* _Listed entries_:
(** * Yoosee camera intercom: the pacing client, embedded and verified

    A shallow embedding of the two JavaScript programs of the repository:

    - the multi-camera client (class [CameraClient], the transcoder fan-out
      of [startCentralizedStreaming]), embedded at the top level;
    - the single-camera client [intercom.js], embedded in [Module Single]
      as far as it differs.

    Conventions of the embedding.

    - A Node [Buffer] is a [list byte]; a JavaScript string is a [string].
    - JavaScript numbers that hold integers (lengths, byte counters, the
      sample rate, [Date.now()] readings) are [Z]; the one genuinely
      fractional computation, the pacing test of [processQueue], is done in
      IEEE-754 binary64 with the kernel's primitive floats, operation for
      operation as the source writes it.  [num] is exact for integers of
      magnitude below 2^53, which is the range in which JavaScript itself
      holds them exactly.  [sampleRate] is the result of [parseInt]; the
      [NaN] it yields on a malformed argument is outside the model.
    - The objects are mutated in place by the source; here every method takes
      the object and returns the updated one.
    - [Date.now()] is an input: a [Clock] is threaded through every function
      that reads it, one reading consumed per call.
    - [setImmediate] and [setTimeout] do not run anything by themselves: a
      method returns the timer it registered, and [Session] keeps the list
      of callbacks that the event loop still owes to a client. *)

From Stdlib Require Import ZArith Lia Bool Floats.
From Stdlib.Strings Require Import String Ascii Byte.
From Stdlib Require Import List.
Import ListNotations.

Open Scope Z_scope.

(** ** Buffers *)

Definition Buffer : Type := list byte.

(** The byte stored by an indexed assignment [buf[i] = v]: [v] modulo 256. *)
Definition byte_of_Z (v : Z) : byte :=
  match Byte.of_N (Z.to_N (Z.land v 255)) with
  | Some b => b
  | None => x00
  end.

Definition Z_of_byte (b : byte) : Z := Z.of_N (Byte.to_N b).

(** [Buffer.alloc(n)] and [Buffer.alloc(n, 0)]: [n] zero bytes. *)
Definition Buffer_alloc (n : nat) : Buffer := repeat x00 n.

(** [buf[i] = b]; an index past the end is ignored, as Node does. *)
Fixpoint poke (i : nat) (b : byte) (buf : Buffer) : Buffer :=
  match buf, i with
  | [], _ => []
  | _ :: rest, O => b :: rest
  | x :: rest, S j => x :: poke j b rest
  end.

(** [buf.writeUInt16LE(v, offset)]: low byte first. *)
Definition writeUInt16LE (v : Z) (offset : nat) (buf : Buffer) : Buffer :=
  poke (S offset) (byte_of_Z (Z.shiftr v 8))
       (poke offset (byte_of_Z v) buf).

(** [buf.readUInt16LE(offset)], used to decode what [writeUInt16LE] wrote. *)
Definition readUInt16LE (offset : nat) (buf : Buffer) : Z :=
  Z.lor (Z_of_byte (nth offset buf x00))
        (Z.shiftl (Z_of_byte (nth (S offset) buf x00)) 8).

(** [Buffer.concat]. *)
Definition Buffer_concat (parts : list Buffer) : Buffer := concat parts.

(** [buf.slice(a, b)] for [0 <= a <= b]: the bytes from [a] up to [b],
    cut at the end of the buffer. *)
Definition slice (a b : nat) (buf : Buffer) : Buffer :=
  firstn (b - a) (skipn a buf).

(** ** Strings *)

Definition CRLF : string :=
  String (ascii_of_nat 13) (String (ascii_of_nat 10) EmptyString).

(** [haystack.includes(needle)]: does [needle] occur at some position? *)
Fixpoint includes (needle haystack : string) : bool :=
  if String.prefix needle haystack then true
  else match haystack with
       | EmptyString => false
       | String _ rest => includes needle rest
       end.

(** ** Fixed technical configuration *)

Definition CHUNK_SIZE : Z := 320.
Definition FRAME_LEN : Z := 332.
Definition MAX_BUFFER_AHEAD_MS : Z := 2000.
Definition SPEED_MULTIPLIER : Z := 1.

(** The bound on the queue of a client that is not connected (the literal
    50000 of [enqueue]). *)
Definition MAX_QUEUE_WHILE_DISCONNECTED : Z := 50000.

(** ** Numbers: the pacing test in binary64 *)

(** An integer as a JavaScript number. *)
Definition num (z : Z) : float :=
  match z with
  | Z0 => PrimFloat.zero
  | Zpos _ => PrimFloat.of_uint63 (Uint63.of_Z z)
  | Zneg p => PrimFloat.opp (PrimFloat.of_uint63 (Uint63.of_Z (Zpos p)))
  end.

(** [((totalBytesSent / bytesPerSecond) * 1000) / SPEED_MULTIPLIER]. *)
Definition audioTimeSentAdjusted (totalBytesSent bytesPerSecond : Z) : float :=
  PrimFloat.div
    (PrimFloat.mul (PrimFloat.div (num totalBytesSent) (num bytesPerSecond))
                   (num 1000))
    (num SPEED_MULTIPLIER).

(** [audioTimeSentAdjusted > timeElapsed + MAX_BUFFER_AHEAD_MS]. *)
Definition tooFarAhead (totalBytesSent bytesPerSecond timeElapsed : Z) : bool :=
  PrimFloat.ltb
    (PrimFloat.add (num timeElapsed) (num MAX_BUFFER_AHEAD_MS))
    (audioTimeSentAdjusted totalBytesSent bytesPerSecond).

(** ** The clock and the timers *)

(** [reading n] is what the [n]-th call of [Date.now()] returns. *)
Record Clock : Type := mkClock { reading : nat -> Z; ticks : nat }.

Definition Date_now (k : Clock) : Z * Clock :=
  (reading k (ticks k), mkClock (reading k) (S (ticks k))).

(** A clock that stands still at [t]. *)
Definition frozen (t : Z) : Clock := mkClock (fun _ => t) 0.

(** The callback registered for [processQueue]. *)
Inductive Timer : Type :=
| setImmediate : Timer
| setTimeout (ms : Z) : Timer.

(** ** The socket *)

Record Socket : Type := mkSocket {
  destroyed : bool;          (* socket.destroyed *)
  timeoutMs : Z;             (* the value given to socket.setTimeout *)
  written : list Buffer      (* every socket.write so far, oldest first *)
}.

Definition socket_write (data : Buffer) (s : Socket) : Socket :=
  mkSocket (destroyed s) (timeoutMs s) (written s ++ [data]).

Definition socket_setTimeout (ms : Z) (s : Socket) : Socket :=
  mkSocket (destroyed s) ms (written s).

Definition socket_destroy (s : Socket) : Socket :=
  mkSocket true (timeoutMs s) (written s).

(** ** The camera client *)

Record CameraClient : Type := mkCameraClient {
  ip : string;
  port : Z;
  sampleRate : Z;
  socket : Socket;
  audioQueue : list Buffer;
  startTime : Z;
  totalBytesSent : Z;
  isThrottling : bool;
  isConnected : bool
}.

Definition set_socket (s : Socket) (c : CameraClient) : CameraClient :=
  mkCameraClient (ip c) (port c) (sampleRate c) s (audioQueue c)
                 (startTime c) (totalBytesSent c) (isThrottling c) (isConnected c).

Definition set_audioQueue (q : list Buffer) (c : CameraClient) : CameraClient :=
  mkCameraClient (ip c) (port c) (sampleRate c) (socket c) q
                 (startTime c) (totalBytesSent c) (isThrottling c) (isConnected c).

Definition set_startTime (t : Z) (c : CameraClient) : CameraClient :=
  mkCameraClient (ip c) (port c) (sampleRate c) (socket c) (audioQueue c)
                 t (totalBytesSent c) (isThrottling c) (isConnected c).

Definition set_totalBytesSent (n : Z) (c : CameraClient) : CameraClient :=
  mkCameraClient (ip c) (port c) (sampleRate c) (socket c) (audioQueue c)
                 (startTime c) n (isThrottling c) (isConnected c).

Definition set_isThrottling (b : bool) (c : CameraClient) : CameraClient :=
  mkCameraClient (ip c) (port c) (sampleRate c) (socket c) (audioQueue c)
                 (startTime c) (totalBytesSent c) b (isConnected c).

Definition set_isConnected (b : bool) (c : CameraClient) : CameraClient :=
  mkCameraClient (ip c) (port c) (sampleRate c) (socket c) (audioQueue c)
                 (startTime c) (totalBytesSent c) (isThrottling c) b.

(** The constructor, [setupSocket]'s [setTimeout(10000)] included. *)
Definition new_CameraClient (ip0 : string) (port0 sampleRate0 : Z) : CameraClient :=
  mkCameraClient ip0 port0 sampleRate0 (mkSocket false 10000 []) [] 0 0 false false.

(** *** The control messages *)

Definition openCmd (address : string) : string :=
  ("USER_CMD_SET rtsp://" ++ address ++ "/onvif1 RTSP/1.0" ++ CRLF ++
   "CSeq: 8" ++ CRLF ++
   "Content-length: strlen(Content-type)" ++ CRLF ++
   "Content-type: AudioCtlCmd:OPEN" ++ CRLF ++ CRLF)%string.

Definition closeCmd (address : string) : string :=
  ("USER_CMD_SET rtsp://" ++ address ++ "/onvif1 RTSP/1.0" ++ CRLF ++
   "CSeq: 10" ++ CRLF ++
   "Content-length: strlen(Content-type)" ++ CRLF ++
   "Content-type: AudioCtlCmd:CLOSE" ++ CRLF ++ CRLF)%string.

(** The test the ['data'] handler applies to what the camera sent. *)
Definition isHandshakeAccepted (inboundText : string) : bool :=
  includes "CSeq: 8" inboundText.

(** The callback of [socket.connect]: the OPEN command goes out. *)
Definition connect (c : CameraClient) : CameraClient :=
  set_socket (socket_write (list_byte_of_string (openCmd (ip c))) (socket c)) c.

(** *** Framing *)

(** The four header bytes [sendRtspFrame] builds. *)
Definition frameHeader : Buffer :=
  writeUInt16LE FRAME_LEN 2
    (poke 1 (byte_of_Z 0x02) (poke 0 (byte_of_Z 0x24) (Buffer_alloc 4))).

* _Try it_: Check every line above for the string "method", and copy the ones that have it.

* _Solution below_:
    - The objects are mutated in place by the source; here every method takes
      method returns the timer it registered, and [Session] keeps the list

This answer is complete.